▶ [Assignment]
Write each line again exactly as it is, from the opening line of the records below through the one containing "CSVHeight := 0;", and add nothing.

[Collected data entries]

☆ ☆ ☆ ☆

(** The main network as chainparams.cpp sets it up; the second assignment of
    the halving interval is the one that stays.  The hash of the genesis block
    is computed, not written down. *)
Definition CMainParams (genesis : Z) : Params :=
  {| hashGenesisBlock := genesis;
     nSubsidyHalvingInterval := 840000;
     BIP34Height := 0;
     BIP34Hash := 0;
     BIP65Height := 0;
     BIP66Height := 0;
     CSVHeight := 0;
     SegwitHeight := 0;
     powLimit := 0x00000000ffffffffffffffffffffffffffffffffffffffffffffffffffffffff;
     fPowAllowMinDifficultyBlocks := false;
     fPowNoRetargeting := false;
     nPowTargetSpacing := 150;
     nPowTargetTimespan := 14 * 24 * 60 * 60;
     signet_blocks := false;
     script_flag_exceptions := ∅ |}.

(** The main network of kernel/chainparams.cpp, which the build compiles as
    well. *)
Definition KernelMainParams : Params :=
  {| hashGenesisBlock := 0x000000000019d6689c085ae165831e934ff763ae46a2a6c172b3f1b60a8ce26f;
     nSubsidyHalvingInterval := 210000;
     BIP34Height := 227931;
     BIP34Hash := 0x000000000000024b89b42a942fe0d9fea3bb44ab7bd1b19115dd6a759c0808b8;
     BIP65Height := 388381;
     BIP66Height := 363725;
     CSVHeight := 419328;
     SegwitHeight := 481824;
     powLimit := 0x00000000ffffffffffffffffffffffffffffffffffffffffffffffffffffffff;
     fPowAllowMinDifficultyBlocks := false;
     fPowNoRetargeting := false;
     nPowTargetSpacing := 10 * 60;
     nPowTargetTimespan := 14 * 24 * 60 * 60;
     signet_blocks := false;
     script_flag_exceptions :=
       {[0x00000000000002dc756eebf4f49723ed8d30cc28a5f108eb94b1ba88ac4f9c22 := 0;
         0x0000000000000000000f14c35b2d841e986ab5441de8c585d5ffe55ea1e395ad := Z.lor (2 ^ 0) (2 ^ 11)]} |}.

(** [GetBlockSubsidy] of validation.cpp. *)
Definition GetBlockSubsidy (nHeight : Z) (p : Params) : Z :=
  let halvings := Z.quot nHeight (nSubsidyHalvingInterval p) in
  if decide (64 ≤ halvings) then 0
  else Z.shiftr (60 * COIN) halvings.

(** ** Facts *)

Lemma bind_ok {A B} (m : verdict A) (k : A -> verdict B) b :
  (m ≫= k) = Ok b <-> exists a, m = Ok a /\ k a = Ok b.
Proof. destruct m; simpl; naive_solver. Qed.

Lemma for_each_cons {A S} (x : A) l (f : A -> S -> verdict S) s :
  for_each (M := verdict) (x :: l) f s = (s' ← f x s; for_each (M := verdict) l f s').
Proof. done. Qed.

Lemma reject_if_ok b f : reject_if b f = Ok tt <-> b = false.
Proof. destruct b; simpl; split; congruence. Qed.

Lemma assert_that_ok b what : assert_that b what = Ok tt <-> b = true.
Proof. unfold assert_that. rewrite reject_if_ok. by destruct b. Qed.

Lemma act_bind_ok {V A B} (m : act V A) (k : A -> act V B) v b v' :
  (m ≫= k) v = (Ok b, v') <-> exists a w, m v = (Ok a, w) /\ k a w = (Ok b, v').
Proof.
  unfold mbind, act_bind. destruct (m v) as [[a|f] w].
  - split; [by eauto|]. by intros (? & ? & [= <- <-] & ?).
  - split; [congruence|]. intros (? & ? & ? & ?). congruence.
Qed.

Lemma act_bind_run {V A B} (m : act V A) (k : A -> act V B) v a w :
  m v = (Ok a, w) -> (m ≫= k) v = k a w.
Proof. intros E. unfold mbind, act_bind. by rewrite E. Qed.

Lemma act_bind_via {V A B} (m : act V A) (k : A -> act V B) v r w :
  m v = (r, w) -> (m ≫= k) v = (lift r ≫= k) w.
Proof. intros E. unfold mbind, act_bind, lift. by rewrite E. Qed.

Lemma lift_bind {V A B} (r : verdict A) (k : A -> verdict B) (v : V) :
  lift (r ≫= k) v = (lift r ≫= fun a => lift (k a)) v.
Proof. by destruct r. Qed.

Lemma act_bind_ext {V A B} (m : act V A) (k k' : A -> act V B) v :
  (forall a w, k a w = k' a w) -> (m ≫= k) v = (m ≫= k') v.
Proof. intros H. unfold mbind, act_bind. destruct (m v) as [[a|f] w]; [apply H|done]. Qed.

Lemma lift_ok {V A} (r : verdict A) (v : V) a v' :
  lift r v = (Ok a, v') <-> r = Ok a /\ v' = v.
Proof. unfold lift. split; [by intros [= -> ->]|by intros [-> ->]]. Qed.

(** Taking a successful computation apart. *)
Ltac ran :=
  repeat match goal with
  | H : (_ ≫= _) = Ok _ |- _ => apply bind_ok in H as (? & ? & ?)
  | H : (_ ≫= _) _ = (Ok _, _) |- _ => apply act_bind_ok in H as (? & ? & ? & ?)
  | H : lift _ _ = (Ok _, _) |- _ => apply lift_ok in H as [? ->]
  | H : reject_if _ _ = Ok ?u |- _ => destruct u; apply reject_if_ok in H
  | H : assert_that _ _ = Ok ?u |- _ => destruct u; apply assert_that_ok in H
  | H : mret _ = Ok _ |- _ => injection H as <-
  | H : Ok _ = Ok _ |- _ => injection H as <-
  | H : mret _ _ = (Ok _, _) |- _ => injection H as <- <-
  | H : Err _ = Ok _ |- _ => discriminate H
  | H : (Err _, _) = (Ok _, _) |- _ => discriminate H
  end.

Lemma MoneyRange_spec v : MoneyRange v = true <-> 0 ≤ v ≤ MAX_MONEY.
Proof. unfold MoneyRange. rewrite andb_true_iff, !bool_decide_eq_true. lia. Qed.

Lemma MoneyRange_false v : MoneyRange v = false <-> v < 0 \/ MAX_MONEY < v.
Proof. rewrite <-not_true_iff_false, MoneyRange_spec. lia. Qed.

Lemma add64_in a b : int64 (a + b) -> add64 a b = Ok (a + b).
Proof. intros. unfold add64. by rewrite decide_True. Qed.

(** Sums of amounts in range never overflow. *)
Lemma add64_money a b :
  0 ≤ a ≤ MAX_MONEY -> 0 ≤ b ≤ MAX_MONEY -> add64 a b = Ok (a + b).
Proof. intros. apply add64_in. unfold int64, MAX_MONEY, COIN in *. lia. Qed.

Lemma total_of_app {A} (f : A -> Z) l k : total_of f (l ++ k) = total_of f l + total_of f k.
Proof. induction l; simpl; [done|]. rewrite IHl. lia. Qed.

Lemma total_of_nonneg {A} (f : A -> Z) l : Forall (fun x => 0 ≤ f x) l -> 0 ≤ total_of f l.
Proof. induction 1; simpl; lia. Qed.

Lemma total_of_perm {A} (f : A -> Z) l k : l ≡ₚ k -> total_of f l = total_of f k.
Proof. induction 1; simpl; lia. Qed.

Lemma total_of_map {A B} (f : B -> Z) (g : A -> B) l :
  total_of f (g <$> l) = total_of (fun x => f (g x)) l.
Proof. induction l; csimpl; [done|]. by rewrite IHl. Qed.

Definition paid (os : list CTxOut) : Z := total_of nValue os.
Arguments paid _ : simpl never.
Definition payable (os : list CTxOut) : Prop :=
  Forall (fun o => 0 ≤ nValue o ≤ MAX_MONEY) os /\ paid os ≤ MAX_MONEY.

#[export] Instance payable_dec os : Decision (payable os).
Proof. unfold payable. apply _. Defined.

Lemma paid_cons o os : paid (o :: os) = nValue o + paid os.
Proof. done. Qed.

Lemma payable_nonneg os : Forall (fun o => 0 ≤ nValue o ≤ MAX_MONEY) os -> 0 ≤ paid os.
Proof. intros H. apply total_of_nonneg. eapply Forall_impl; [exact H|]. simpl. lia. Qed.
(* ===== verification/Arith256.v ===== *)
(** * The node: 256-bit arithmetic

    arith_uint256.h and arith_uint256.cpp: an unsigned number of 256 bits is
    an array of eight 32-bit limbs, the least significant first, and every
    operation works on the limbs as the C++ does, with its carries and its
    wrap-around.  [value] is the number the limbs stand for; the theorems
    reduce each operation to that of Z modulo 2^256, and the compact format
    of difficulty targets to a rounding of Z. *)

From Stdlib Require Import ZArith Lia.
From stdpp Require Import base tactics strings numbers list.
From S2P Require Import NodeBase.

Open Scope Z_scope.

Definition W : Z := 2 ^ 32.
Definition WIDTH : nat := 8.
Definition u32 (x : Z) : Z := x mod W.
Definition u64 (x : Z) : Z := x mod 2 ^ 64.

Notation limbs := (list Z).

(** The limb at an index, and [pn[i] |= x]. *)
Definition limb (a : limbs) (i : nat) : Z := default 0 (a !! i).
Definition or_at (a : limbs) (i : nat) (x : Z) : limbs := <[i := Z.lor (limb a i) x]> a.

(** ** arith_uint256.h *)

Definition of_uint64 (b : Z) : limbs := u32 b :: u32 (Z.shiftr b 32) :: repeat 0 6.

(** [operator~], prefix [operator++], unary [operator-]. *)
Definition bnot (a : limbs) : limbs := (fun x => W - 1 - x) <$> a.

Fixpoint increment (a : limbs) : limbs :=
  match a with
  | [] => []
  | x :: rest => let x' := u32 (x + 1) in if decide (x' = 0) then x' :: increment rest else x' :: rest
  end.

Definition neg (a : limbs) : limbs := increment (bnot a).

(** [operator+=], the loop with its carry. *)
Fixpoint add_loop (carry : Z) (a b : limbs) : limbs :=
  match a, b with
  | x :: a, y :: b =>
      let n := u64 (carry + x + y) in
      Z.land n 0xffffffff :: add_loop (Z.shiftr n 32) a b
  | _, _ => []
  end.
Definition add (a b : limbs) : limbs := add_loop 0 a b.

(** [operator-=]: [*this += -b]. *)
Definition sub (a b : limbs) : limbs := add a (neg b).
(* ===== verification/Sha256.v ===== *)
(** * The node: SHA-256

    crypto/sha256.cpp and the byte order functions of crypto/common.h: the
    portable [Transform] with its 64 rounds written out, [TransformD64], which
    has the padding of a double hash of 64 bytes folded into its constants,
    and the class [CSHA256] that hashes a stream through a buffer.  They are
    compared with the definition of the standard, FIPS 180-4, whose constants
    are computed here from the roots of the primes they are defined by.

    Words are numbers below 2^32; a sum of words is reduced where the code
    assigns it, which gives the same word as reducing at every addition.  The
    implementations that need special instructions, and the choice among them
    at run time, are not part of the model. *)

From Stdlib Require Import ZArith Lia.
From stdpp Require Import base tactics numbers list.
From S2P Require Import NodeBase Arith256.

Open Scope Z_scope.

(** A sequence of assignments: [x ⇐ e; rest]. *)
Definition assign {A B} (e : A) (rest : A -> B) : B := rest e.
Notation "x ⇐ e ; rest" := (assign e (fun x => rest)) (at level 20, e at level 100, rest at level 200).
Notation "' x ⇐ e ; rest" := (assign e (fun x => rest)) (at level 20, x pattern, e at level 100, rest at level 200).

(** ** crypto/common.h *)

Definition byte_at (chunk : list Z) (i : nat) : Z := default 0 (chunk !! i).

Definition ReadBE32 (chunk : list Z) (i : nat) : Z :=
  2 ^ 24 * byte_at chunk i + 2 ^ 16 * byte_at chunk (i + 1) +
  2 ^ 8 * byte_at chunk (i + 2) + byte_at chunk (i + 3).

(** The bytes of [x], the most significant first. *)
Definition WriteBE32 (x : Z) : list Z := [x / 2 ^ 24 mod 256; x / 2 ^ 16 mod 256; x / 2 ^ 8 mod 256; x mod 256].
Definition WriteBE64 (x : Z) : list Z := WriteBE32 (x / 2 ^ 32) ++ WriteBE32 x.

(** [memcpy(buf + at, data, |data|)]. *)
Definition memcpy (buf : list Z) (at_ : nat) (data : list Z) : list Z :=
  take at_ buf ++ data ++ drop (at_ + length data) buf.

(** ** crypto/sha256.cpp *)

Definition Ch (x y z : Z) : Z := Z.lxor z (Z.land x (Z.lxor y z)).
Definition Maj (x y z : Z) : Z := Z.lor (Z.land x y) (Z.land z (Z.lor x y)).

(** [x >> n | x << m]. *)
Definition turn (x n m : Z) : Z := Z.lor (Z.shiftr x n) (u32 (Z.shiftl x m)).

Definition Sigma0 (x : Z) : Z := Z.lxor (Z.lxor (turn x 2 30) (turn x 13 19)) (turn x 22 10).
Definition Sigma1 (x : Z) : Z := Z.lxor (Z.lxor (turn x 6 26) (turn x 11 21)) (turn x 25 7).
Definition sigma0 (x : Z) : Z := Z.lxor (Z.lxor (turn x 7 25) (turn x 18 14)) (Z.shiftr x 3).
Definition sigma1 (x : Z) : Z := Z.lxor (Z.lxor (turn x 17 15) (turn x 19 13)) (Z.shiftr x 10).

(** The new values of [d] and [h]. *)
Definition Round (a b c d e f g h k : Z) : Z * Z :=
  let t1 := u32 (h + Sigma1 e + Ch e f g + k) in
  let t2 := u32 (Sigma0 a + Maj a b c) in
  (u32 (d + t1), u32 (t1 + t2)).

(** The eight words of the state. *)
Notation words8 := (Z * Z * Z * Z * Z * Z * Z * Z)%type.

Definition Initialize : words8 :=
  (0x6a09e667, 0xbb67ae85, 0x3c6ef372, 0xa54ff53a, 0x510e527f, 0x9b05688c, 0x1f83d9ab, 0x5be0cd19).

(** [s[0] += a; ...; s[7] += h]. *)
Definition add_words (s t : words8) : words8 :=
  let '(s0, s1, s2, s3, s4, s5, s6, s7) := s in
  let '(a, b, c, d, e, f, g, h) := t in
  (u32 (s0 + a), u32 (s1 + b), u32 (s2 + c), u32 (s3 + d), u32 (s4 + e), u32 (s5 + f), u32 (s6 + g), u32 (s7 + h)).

☆ ☆ ☆ ☆

▶ [Solution for this problem]
(** The main network as chainparams.cpp sets it up; the second assignment of
    the halving interval is the one that stays.  The hash of the genesis block
    is computed, not written down. *)
Definition CMainParams (genesis : Z) : Params :=
  {| hashGenesisBlock := genesis;
     nSubsidyHalvingInterval := 840000;
     BIP34Height := 0;
     BIP34Hash := 0;
     BIP65Height := 0;
     BIP66Height := 0;
     CSVHeight := 0;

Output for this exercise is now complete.